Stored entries
####################
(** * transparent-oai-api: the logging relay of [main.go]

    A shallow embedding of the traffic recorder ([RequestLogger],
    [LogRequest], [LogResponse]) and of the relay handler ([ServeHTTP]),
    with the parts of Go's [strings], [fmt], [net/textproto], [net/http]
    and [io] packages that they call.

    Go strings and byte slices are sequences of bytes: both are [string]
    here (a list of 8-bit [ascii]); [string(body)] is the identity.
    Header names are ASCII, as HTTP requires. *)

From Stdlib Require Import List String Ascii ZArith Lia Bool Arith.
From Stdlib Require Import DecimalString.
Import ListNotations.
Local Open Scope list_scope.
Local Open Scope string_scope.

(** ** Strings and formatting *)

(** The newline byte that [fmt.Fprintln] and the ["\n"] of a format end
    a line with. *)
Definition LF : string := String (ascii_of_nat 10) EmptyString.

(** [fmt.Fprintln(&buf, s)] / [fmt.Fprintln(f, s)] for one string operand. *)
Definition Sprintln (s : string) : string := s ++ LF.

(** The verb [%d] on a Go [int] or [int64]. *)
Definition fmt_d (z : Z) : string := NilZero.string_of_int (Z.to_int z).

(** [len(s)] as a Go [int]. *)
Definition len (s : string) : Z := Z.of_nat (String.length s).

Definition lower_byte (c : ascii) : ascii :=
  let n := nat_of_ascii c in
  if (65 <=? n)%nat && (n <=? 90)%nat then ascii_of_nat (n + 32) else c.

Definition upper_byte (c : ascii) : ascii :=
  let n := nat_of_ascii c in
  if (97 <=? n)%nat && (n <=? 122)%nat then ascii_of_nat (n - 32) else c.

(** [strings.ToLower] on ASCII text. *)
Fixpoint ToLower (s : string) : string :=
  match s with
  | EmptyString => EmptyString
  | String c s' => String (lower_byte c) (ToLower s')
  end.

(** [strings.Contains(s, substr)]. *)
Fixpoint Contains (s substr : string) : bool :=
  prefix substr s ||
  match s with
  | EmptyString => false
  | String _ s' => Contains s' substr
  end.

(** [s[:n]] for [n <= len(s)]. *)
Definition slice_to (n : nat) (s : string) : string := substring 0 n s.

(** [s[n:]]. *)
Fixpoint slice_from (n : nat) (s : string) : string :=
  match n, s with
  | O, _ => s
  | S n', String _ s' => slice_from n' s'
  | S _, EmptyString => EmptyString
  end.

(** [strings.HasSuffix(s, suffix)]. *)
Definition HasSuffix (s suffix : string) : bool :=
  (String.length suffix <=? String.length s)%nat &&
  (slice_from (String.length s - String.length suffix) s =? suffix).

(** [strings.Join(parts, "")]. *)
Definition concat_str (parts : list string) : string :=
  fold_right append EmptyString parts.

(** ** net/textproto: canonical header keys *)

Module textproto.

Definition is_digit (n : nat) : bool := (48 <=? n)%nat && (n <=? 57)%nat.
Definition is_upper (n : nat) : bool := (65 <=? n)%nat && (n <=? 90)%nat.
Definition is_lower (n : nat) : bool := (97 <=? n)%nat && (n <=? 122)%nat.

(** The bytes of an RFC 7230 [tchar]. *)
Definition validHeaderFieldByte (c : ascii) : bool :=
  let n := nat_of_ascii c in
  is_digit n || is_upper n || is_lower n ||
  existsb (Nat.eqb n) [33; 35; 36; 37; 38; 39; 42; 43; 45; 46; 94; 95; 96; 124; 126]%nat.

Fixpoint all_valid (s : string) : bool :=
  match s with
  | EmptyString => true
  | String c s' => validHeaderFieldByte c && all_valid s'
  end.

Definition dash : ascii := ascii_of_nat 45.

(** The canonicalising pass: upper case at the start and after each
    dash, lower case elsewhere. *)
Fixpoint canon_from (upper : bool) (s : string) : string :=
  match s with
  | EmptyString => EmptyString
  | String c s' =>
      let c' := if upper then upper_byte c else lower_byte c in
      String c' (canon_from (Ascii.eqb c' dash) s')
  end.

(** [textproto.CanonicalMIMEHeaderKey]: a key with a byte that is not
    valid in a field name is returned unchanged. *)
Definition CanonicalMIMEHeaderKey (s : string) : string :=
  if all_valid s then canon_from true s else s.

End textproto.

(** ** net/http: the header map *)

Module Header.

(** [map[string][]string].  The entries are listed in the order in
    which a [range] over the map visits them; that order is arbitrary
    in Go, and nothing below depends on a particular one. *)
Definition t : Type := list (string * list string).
####################
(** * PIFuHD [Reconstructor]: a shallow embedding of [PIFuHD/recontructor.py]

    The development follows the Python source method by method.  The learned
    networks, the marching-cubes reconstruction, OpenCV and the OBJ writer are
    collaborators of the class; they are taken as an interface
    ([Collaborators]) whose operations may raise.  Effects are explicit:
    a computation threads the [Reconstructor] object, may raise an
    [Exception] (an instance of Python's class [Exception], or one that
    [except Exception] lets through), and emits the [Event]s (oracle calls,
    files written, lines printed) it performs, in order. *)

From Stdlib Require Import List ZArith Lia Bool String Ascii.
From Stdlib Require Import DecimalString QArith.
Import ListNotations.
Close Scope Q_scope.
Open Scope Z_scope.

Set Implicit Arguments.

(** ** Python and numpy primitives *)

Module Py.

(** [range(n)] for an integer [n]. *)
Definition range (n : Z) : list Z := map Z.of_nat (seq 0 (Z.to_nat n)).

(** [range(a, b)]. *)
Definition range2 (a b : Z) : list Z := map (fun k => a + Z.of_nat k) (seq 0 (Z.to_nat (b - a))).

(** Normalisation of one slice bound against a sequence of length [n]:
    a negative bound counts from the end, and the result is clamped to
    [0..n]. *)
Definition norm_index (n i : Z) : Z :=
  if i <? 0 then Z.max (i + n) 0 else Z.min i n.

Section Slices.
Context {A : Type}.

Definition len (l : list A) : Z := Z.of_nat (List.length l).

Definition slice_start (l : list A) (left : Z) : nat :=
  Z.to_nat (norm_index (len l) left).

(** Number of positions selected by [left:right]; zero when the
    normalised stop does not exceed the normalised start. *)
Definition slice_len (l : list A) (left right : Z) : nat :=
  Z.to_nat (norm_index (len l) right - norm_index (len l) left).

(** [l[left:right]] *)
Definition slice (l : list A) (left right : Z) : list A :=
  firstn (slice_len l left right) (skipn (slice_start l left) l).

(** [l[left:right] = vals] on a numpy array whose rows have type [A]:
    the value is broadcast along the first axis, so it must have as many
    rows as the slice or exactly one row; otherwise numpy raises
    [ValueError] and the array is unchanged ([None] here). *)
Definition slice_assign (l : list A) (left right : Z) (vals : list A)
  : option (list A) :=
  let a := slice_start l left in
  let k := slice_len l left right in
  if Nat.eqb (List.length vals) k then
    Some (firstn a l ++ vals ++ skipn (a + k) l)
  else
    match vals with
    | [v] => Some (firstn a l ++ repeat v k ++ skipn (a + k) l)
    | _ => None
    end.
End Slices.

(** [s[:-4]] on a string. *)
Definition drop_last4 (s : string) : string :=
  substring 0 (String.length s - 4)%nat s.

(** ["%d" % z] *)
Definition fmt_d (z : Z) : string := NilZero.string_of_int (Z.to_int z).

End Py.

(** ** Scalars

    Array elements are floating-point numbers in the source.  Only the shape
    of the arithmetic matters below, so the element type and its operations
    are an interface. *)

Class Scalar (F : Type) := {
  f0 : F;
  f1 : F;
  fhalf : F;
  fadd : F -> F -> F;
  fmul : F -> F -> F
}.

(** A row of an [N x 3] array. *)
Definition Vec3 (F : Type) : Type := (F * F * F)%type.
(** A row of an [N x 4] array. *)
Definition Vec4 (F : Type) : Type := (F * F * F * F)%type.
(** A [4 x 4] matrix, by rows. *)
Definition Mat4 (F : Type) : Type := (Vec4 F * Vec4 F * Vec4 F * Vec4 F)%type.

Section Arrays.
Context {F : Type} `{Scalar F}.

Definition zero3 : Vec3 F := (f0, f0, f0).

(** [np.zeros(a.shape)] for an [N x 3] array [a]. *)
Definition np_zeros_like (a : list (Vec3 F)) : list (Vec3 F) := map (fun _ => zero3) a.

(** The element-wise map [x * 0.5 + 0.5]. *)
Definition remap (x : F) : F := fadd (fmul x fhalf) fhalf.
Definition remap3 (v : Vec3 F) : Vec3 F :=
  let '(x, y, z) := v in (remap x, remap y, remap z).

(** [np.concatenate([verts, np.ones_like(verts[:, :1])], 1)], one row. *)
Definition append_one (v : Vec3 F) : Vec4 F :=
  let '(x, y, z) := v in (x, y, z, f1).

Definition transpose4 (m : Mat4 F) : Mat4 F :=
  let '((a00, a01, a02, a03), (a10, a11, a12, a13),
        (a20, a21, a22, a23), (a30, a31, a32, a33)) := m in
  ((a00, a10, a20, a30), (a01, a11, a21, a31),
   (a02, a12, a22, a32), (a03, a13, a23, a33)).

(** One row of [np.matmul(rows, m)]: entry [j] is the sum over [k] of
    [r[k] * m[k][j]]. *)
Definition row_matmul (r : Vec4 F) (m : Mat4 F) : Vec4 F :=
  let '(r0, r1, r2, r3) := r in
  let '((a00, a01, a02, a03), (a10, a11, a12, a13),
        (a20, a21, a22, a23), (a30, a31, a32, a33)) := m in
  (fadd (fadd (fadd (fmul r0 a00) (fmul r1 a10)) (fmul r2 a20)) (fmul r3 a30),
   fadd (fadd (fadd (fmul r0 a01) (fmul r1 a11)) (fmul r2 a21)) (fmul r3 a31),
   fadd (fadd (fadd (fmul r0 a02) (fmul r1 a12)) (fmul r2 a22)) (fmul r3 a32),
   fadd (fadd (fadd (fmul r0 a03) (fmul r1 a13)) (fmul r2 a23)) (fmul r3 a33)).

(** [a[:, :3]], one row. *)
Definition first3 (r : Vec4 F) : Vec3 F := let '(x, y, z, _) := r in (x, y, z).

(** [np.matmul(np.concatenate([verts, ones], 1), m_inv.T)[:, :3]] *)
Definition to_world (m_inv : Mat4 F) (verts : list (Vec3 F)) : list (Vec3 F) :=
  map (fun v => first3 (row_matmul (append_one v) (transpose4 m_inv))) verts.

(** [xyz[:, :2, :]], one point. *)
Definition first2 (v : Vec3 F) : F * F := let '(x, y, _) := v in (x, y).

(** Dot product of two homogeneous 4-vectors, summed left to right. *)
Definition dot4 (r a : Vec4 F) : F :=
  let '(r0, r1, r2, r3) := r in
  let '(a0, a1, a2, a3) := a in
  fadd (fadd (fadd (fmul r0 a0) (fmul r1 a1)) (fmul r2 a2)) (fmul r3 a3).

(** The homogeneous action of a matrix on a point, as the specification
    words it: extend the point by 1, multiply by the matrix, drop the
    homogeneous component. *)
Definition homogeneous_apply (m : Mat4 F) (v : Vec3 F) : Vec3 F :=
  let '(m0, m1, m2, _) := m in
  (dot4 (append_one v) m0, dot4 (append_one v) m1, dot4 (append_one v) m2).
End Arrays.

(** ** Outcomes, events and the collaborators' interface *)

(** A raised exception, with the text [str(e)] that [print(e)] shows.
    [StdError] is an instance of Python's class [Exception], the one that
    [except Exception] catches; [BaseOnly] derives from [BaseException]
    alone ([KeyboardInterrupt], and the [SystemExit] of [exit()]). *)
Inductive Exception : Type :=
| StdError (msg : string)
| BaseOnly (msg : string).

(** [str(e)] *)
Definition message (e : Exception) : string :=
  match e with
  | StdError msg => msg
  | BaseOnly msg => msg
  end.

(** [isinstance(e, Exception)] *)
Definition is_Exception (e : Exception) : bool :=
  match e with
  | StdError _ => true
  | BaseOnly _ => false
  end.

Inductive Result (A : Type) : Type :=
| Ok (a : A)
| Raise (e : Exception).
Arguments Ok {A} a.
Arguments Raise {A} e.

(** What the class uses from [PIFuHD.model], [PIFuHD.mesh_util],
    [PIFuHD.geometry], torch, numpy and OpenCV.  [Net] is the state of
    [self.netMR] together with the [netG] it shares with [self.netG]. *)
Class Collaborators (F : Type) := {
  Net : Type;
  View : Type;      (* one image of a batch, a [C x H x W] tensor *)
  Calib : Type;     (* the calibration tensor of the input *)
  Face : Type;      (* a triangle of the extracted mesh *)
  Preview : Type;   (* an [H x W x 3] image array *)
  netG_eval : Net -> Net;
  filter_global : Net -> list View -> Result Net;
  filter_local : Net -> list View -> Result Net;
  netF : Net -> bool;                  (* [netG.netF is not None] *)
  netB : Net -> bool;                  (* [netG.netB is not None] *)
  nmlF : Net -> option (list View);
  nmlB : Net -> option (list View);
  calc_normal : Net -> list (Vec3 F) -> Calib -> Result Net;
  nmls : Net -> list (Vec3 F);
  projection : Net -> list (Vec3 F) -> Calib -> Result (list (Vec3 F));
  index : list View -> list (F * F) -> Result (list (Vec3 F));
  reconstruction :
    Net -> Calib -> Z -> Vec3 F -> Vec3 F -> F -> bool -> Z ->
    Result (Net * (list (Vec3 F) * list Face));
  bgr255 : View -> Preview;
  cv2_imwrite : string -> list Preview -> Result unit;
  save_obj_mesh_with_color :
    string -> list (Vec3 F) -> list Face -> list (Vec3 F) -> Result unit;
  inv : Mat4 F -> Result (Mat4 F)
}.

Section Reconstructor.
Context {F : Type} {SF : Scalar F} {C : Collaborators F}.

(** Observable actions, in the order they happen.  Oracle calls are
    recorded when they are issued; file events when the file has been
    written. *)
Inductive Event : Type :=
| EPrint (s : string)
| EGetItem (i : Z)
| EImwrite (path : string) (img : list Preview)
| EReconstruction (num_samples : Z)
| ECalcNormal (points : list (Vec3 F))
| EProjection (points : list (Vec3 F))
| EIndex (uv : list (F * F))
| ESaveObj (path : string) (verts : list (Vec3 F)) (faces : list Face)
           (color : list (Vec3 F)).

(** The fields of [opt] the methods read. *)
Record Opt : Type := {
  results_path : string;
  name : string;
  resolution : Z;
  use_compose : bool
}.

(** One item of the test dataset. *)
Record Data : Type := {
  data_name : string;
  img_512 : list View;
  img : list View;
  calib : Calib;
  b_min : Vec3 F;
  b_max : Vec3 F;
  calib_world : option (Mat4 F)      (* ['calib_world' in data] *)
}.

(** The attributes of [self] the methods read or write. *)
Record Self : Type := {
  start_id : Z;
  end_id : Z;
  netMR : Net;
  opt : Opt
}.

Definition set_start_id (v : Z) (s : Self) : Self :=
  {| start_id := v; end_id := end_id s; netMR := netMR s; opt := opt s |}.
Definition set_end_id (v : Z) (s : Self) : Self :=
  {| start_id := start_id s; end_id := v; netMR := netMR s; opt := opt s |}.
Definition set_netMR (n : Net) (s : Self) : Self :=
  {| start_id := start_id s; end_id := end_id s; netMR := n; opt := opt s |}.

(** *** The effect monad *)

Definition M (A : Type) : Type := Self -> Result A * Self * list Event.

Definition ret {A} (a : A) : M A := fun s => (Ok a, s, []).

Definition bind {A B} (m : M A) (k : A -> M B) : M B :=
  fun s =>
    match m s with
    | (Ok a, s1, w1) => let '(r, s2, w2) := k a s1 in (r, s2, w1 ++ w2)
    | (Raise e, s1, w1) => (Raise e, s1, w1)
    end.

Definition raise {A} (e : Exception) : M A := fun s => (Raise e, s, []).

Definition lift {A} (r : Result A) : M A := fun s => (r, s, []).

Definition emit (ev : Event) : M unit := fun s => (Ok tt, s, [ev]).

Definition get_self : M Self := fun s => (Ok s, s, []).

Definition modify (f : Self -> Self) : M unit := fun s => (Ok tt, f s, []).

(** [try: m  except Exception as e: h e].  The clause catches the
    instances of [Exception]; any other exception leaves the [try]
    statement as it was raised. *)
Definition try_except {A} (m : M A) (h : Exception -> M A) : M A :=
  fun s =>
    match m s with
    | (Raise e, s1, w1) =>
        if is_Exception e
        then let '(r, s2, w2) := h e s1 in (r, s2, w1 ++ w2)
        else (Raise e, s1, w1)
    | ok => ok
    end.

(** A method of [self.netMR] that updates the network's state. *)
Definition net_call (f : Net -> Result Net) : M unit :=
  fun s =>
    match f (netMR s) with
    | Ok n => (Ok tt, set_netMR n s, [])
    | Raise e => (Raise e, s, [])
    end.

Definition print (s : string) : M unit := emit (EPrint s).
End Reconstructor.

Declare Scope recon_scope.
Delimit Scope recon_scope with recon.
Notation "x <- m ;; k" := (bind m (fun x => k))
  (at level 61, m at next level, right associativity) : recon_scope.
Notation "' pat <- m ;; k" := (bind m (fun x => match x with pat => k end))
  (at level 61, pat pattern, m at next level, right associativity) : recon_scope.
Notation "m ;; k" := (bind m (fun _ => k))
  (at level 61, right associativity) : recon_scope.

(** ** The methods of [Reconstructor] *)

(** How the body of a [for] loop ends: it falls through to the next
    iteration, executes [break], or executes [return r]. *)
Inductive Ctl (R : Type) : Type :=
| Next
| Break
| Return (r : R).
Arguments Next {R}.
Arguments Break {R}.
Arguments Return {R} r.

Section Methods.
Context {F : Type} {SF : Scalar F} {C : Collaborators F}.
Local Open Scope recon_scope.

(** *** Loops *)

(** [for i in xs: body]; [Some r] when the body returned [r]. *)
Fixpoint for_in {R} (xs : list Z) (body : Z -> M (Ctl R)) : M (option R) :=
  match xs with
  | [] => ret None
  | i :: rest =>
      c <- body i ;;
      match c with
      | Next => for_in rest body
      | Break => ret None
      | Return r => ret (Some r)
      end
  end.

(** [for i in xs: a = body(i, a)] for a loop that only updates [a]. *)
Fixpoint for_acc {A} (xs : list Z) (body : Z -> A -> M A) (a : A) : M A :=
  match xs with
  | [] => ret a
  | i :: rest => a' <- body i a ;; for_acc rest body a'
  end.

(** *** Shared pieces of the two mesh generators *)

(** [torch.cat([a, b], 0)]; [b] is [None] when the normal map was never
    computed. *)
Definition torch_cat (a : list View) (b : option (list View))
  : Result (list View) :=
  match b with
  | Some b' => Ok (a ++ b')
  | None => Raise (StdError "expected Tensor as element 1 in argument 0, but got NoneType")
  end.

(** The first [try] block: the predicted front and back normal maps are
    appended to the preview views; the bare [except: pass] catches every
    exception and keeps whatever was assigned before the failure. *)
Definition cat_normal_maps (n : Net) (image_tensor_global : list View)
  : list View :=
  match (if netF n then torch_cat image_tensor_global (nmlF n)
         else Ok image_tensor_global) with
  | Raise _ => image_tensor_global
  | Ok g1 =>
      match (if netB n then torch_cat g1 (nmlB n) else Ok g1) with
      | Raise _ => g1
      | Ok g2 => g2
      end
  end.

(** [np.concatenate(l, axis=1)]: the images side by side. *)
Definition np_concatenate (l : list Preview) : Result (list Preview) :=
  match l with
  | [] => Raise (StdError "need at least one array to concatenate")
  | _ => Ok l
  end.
####################
Work task
Print the lines above from the one with "(** * transparent-oai-api: the" through the one with "(String.length suffix <=?", both included, exactly as written and nothing more.

The completed task
(** * transparent-oai-api: the logging relay of [main.go]

    A shallow embedding of the traffic recorder ([RequestLogger],
    [LogRequest], [LogResponse]) and of the relay handler ([ServeHTTP]),
    with the parts of Go's [strings], [fmt], [net/textproto], [net/http]
    and [io] packages that they call.

    Go strings and byte slices are sequences of bytes: both are [string]
    here (a list of 8-bit [ascii]); [string(body)] is the identity.
    Header names are ASCII, as HTTP requires. *)

From Stdlib Require Import List String Ascii ZArith Lia Bool Arith.
From Stdlib Require Import DecimalString.
Import ListNotations.
Local Open Scope list_scope.
Local Open Scope string_scope.

(** ** Strings and formatting *)

(** The newline byte that [fmt.Fprintln] and the ["\n"] of a format end
    a line with. *)
Definition LF : string := String (ascii_of_nat 10) EmptyString.

(** [fmt.Fprintln(&buf, s)] / [fmt.Fprintln(f, s)] for one string operand. *)
Definition Sprintln (s : string) : string := s ++ LF.

(** The verb [%d] on a Go [int] or [int64]. *)
Definition fmt_d (z : Z) : string := NilZero.string_of_int (Z.to_int z).

(** [len(s)] as a Go [int]. *)
Definition len (s : string) : Z := Z.of_nat (String.length s).

Definition lower_byte (c : ascii) : ascii :=
  let n := nat_of_ascii c in
  if (65 <=? n)%nat && (n <=? 90)%nat then ascii_of_nat (n + 32) else c.

Definition upper_byte (c : ascii) : ascii :=
  let n := nat_of_ascii c in
  if (97 <=? n)%nat && (n <=? 122)%nat then ascii_of_nat (n - 32) else c.

(** [strings.ToLower] on ASCII text. *)
Fixpoint ToLower (s : string) : string :=
  match s with
  | EmptyString => EmptyString
  | String c s' => String (lower_byte c) (ToLower s')
  end.

(** [strings.Contains(s, substr)]. *)
Fixpoint Contains (s substr : string) : bool :=
  prefix substr s ||
  match s with
  | EmptyString => false
  | String _ s' => Contains s' substr
  end.

(** [s[:n]] for [n <= len(s)]. *)
Definition slice_to (n : nat) (s : string) : string := substring 0 n s.

(** [s[n:]]. *)
Fixpoint slice_from (n : nat) (s : string) : string :=
  match n, s with
  | O, _ => s
  | S n', String _ s' => slice_from n' s'
  | S _, EmptyString => EmptyString
  end.

(** [strings.HasSuffix(s, suffix)]. *)
Definition HasSuffix (s suffix : string) : bool :=
  (String.length suffix <=? String.length s)%nat &&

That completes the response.